Reputation: 10762
I've been testing alphabetical sorting in Chinese (if I may call it so). This is how Excel sorts some example words:
啊<波<词<的<俄<佛<歌<和<及<课<了<馍<呢<票<气<日<四<特<瓦<喜<以<只
0<2<85<!<@<版本<标记<成员<错误<导出<导航<Excel 文件<访问<分类<更改<规则<HTML<基本<记录<可选<快捷方式<类别<历史记录<密码<目录<内联<内容<讨论<文件<页面<只读
and this is what came out of Collections.sort(list, simplified_chinese_collator_comparator)
(the first offending character in bold):
啊<波<词<的<俄<佛<歌<和<及<课<了<呢<票<气<日<四<特<瓦<喜<以<只<馍
!<@<0<2<85<Excel 文件<HTML<版本<标记<成员<错误<导出<导航<访问<分类<更改<规则<基本<记录 <可选<快捷方式<类别<历史记录<密码<目录<内联<内容<讨论<文件<页面<只读
I don't know anything about Chinese. Does anyone know why Collator
output it's different, or what is it based on?
Are there any other libraries for language-based sorting?
Upvotes: 3
Views: 2898
Reputation: 18662
Why it is different? Because there are several different methods of sorting ideographic characters or even entire words. The ones that stuck in my mind are:
There are other methods as well, for example Unicode Technical Report #35 mentions some of them (more by coincidence, not necessary on purpose), but you'd have to have plenty of time to go through it.
To answer your question, on why these sorting orders are different, it just because Java contains its own collation rules and it does not rely on Operating System's ones (as Excel does). These rules might be different. You might also want to try out ICU, which is the source of classes and rules in Java (and is usually a step ahead than JDK).
Upvotes: 3
Reputation: 533510
There isn't a Collator in Java 6 or 7 which will sort the Chinese in the same order as the first sample.

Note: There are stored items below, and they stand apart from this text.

(* ===== verification/RecvMain.v ===== *)
(** * The receive path of the driver (core/rtw_recv.c)

    [recv_func] outside monitor mode: validation, the queue of frames that wait
    for a key, then [recv_func_posthandle]: decryption, reassembly, port
    control, the reorder window, which a frame outside a session moves
    ([recv_set_iseq_before_mpdu_process]), and the conversion to Ethernet; the
    timeout of a reorder window; [rtw_recv_entry].  Every receive frame is in one place:
    the free queue, the queue of pending frames, a defragmentation queue, or a
    reorder window, whose frames are kept in [rp_heap] by their identity.
    Without CONFIG_TDLS, CONFIG_WAPI_SUPPORT and CONFIG_CONCURRENT_MODE. *)

From S2P Require Import Prelude Mem Arc4 SecDefs Wep Michael Tkip Ccmp Reorder RecvFrame Msdu RecvData.
Definition WEP_KEYS : Z := 4.
Definition LLC_HEADER_SIZE : Z := 6.
Definition eapol_type : Z := 0x888e.
Definition NR_RECVFRAME : Z := 256.
Definition Ndis802_11AuthModeWPAPSK : Z := 4.

Record recv_main := mk_recv_main {
  rp_rx : rx_state; rp_sec : security_priv; rp_crc : crc_state; rp_message : list Z;
  rp_queues : gmap Z (list rx_frame); rp_keys : mic_keys;
  rp_reorder : gmap (Z * Z) recv_reorder_ctrl; rp_cnt : rx_counters; rp_heap : gmap Z rx_frame;
  rp_pending : list rx_frame; rp_free : list Z; rp_free_cnt : Z;
  rp_monitored : list rx_frame; rp_up : list (list Z); rp_pkts : Z;
  busetkipkey : Z; sw_decrypt : Z; hw_decrypted : Z; ndisauthtype : Z }.

#[export] Instance eta_recv_main : Eta recv_main := fun s =>
  mk_recv_main (rp_rx s) (rp_sec s) (rp_crc s) (rp_message s) (rp_queues s) (rp_keys s) (rp_reorder s) (rp_cnt s)
    (rp_heap s) (rp_pending s) (rp_free s) (rp_free_cnt s) (rp_monitored s) (rp_up s) (rp_pkts s) (busetkipkey s)
    (sw_decrypt s) (hw_decrypted s) (ndisauthtype s).

(** [rtw_free_recvframe]: unlinked from wherever it is, to the tail of the free
    queue. *)
Definition free_recvframe (s : recv_main) (id : Z) : recv_main :=
  s <| rp_free := List.filter (fun i => negb (i =? id)) (rp_free s) ++ [id] |> <| rp_free_cnt := u32 (rp_free_cnt s + 1) |>.

Definition rx_dropped (s : recv_main) : recv_main :=
  s <| rp_rx := (rp_rx s) <| dbg_rx_drop_count := u64 (dbg_rx_drop_count (rp_rx s) + 1) |> |>.

Section recv.
(** [rtw_get_stainfo] and what it finds of a station: pairwise key and receive
    MIC key; the broadcast station; which frames find memory for their
    packets; whether the driver is stopped. *)
Context (rtw_get_stainfo : list Z -> option Z) (x_UncstKey dot11tkiprxmickey : Z -> list Z) (bcmc : Z).
Context (oks : Z -> nat -> msdu_skb) (cannot_run : bool).

Definition station_key (addr : list Z) : option (list Z) := x_UncstKey <$> rtw_get_stainfo addr.

(** ** Decryption *)

Definition to_sec (f : rx_frame) : recv_frame :=
  mk_recv_frame (mk_rx_pkt_attrib (rm_encrypt f) (rm_hdrlen f) (rm_iv_len f) (rm_key_index f) (rm_ra f) (rm_ta f))
    (rm_len f) (drop (Z.to_nat (rm_data f)) (rm_buf f)).

(** The frame with the memory from [rx_data] on replaced. *)
Definition of_sec (f : rx_frame) (r : recv_frame) : rx_frame :=
  f <| rm_buf := take (Z.to_nat (rm_data f)) (rm_buf f) ++ rv_data r |>.

(** The key index of an encrypted frame, from the fourth byte of its IV. *)
Definition set_key_index (sec : security_priv) (f : rx_frame) : option rx_frame :=
  if 0 <? rm_encrypt f then
    iv3 ← rd8 (rm_buf f) (rm_data f + rm_hdrlen f + 3);
    let key_index := Z.land (Z.shiftr iv3 6) 0x3 in
    Some (f <| rm_key_index :=
      if WEP_KEYS <? key_index then if is_wep (rm_encrypt f) then u8 (dot11PrivacyKeyIndex sec) else u8 (dot118021XGrpKeyid sec)
      else key_index |>)
  else Some f.

Definition sw_decryptor (s : recv_main) (f : rx_frame) : option (Z * rx_frame * recv_main) :=
  if is_wep (rm_encrypt f) then
    '(c, r) ← rtw_wep_decrypt (rp_sec s) (rp_crc s) (to_sec f);
    Some (_SUCCESS, of_sec f r, s <| rp_crc := c |>)
  else if rm_encrypt f =? _TKIP_ then
    '(res, c, r) ← rtw_tkip_decrypt station_key (rp_sec s) (rp_crc s) (to_sec f);
    Some (res, of_sec f r, s <| rp_crc := c |>)
  else if rm_encrypt f =? _AES_ then
    '(res, m, r) ← rtw_aes_decrypt station_key (rp_sec s) (rp_message s) (to_sec f);
    Some (res, of_sec f r, s <| rp_message := m |>)
  else Some (_SUCCESS, f, s).

Definition decryptor (s : recv_main) (f : rx_frame) : option (option rx_frame * recv_main) :=
  f ← set_key_index (rp_sec s) f;
  '(res, f, s) ←
    (if negb (rm_encrypt f =? 0) && (rm_bdecrypted f =? 0) then sw_decryptor (s <| hw_decrypted := 0 |>) f
     else if (rm_bdecrypted f =? 1) && (0 <? rm_encrypt f) && ((busetkipkey s =? 1) || negb (rm_encrypt f =? _TKIP_))
     then Some (_SUCCESS, f, s <| hw_decrypted := 1 |>)
     else Some (_SUCCESS, f, s));
  if res =? _FAIL then Some (None, free_recvframe s (rm_id f))
  else Some (Some (f <| rm_bdecrypted := 1 |>), s).

(** ** Reassembly and port control *)

Definition chk_defrag (s : recv_main) (f : rx_frame) : option (option rx_frame * recv_main) :=
  '(r, d) ← recvframe_chk_defrag rtw_get_stainfo dot11tkiprxmickey bcmc (mk_defrag_state (rp_queues s) (rp_keys s) []) f;
  Some (r, foldl free_recvframe (s <| rp_queues := ds_queues d |> <| rp_keys := ds_keys d |>) (rm_id <$> ds_freed d)).

Definition portctrl (s : recv_main) (f : rx_frame) : option (option rx_frame * recv_main) :=
  if dot11AuthAlgrthm (rp_rx s) =? dot11AuthAlgrthm_8021X then
    match rtw_get_stainfo (rm_ta f) with
    | None => Some (Some f, s)
    | Some psta =>
        st ← rx_stas (rp_rx s) !! psta;
        if ieee8021x_blocked st then
          ether_type ← RTW_GET_BE16 <$> rdn (rm_buf f) (rm_data f + rm_hdrlen f + rm_iv_len f + LLC_HEADER_SIZE) 2;
          if ether_type =? eapol_type then Some (Some f, s) else Some (None, free_recvframe s (rm_id f))
        else Some (Some f, s)
    end
  else Some (Some f, s).

(** ** Up to the network stack *)

(** [recv_process_mpdu], which also frees the frame. *)
Definition process_mpdu (s : recv_main) (f : rx_frame) : option (Z * recv_main) :=
  '(ret, pkts) ← recv_process_mpdu cannot_run (oks (rm_id f)) f;
  Some (ret, free_recvframe (s <| rp_up := rp_up s ++ pkts |>) (rm_id f)).

Definition mpdu_of (f : rx_frame) : rx_mpdu :=
  mk_rx_mpdu (rm_seq_num f) (negb (rm_qos f =? 0)) (bool_decide (is_Some (x_preorder (rm_ext f)))) (rm_id f).

(** Whether [recv_process_mpdu] succeeds on a frame of the window. *)
Definition mpdu_succeeds (heap : gmap Z rx_frame) (m : rx_mpdu) : bool :=
  match heap !! mp_id m with
  | Some f => match recv_process_mpdu cannot_run (oks (rm_id f)) f with Some (ret, _) => ret =? _SUCCESS | None => false end
  | None => false
  end.

(** The frames a window hands up, in order. *)
Fixpoint indicate_all (s : recv_main) (ms : list rx_mpdu) : option recv_main :=
  match ms with
  | [] => Some s
  | m :: ms =>
      f ← rp_heap s !! mp_id m;
      '(_, s) ← process_mpdu s f;
      indicate_all (s <| rp_heap := delete (mp_id m) (rp_heap s) |>) ms
  end.

(** What a window operation on block [k] leaves behind. *)
Definition after_window (s : recv_main) (k : Z * Z) (r : reorder_state) : option recv_main :=
  indicate_all (s <| rp_reorder := <[k := rs_ctrl r]> (rp_reorder s) |> <| rp_cnt := rs_cnt r |>
                  <| rp_rx := (rp_rx s) <| dbg_rx_drop_count := rx_drop_count (rs_cnt r) |> |>) (rs_indicated r).

Definition window_state (s : recv_main) (c : recv_reorder_ctrl) : reorder_state :=
  mk_reorder_state c ((rp_cnt s) <| rx_drop_count := dbg_rx_drop_count (rp_rx s) |>) [].

(** [recv_indicatepkt_reorder]; a frame that the window takes is its own. *)
Definition indicatepkt_reorder (s : recv_main) (f : rx_frame) : option (Z * recv_main) :=
  match x_preorder (rm_ext f) with
  | None => Some (_SUCCESS, s)
  | Some k =>
      c ← rp_reorder s !! k;
      let heap := <[rm_id f := f]> (rp_heap s) in
      let '(ret, r) := recv_indicatepkt_reorder (mpdu_succeeds heap) (window_state s c) (mpdu_of f) in
      s ← after_window (if ret =? RTW_RX_HANDLED then s <| rp_heap := heap |> else s) k r;
      Some (ret, s)
  end.

(** The timeout of the window [k]. *)
Definition reorder_timeout_handler (s : recv_main) (k : Z * Z) : option recv_main :=
  c ← rp_reorder s !! k;
  let r := rtw_reordering_ctrl_timeout_handler (mpdu_succeeds (rp_heap s)) cannot_run
             (cancel_reorder_timer (window_state s c)) in
  after_window s k r.

(** A frame that bypasses the window of its block: the window starts at the
    frame before the conversion and behind it afterwards. *)
Definition recv_set_iseq_before_mpdu_process (s : recv_main) (rframe : rx_frame) (seq_num : Z) : option recv_main :=
  match x_preorder (rm_ext rframe) with
  | None => Some s
  | Some k => c ← rp_reorder s !! k; Some (s <| rp_reorder := <[k := c <| indicate_seq := seq_num |>]> (rp_reorder s) |>)
  end.

Definition recv_set_iseq_after_mpdu_process (s : recv_main) (rframe : rx_frame) : option recv_main :=
  match x_preorder (rm_ext rframe) with
  | None => Some s
  | Some k =>
      c ← rp_reorder s !! k;
      Some (s <| rp_reorder := <[k := c <| indicate_seq := Z.rem (indicate_seq c + 1) 4096 |>]> (rp_reorder s) |>)
  end.

(** ** The handlers *)

Definition recv_func_posthandle (s : recv_main) (orig_prframe : rx_frame) : option (Z * recv_main) :=
  '(r, s) ← decryptor s orig_prframe;
  match r with
  | None => Some (_FAIL, rx_dropped s)
  | Some f =>
      '(r, s) ← chk_defrag s f;
      match r with
      | None => Some (_SUCCESS, rx_dropped s)
      | Some f =>
          '(r, s) ← portctrl s f;
          match r with
          | None => Some (_FAIL, rx_dropped s)
          | Some f =>
              rx ← count_rx_stats (rp_rx s) f (x_psta (rm_ext f));
              let s := s <| rp_rx := rx |> in
              '(ret, s) ← indicatepkt_reorder s f;
              if ret =? _FAIL then Some (ret, rx_dropped (free_recvframe s (rm_id orig_prframe)))
              else if ret =? RTW_RX_HANDLED then Some (ret, s)
              else
                s ← recv_set_iseq_before_mpdu_process s f (rm_seq_num orig_prframe);
                '(ret, s) ← process_mpdu s f;
                s ← recv_set_iseq_after_mpdu_process s f;
                Some (ret, if ret =? _FAIL then rx_dropped s else s)
          end
      end
  end.

Definition recv_func_prehandle (now : Z) (s : recv_main) (f : rx_frame) : option (Z * rx_frame * recv_main) :=
  '(ret, f, rx) ← validate_recv_frame rtw_get_stainfo now (rp_rx s) f;
  let s := s <| rp_rx := rx |> in
  Some (ret, f, if negb (ret =? _SUCCESS) then free_recvframe s (rm_id f) else s).

(** [while ((pending_frame = rtw_alloc_recvframe(uc_swdec_pending_queue)))] *)
Fixpoint drain_pending (n : nat) (s : recv_main) : option recv_main :=
  match n with
  | O => Some s
  | S n =>
      match rp_pending s with
      | [] => Some s
      | p :: q => '(_, s) ← recv_func_posthandle (s <| rp_pending := q |>) p; drain_pending n s
      end
  end.

(** No key yet for a frame that software must decrypt. *)
Definition must_wait (s : recv_main) (f : rx_frame) : bool :=
  check_fwstate (rp_rx s) WIFI_STATION_STATE && negb (IS_MCAST (rm_ra f)) && (0 <? rm_encrypt f)
  && ((rm_bdecrypted f =? 0) || (sw_decrypt s =? 1)) && (ndisauthtype s =? Ndis802_11AuthModeWPAPSK) && (busetkipkey s =? 0).

(** In monitor mode the frame goes to [recv_frame_monitor] of [Monitor]. *)
Definition recv_func (now : Z) (s : recv_main) (f : rx_frame) : option (Z * recv_main) :=
  if check_fwstate (rp_rx s) WIFI_MONITOR_STATE then Some (_SUCCESS, s <| rp_monitored := rp_monitored s ++ [f] |>)
  else
    s ← (if check_fwstate (rp_rx s) WIFI_STATION_STATE && negb (busetkipkey s =? 0)
         then drain_pending (length (rp_pending s)) s else Some s);
    '(ret, f, s) ← recv_func_prehandle now s f;
    if negb (ret =? _SUCCESS) then Some (ret, s)
    else if must_wait s f then
      let s := s <| rp_pending := rp_pending s ++ [f] |> in
      if rp_free_cnt s <? NR_RECVFRAME / 4 then
        match rp_pending s with
        | [] => Some (ret, s)
        | p :: q => recv_func_posthandle (s <| rp_pending := q |>) p
        end
      else Some (ret, s)
    else recv_func_posthandle s f.

Definition rtw_recv_entry (now : Z) (s : recv_main) (f : rx_frame) : option (Z * recv_main) :=
  '(ret, s) ← recv_func now s f;
  Some (ret, if ret =? _FAIL then s else s <| rp_pkts := u64 (rp_pkts s + 1) |>).
End recv.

public static void main(String... args) {
String text1 = "啊<波<词<的<俄<佛<歌<和<及<课<了<馍<呢<票<气<日<四<特<瓦<喜<以<只";
findLocaleForSortedOrder(text1);
String text2 = "啊<波<词<的<俄<佛<歌<和<及<课<了<呢<票<气<日<四<特<瓦<喜<以<只<馍";
findLocaleForSortedOrder(text2);
}
private static void findLocaleForSortedOrder(String text) {
System.out.println("For " + text + " found...");
String[] preSorted = text.split("<");
for (Locale locale : Collator.getAvailableLocales()) {
String[] sorted = preSorted.clone();
Arrays.sort(sorted, Collator.getInstance(locale));
if (Arrays.equals(preSorted, sorted))
System.out.println("Locale " + locale + " has the same sorted order");
}
System.out.println();
}
prints
For 啊<波<词<的<俄<佛<歌<和<及<课<了<馍<呢<票<气<日<四<特<瓦<喜<以<只 found...
For 啊<波<词<的<俄<佛<歌<和<及<课<了<呢<票<气<日<四<特<瓦<喜<以<只<馍 found...
Locale zh_CN has the same sorted order
Locale zh has the same sorted order
Locale zh_SG has the same sorted order
Upvotes: 3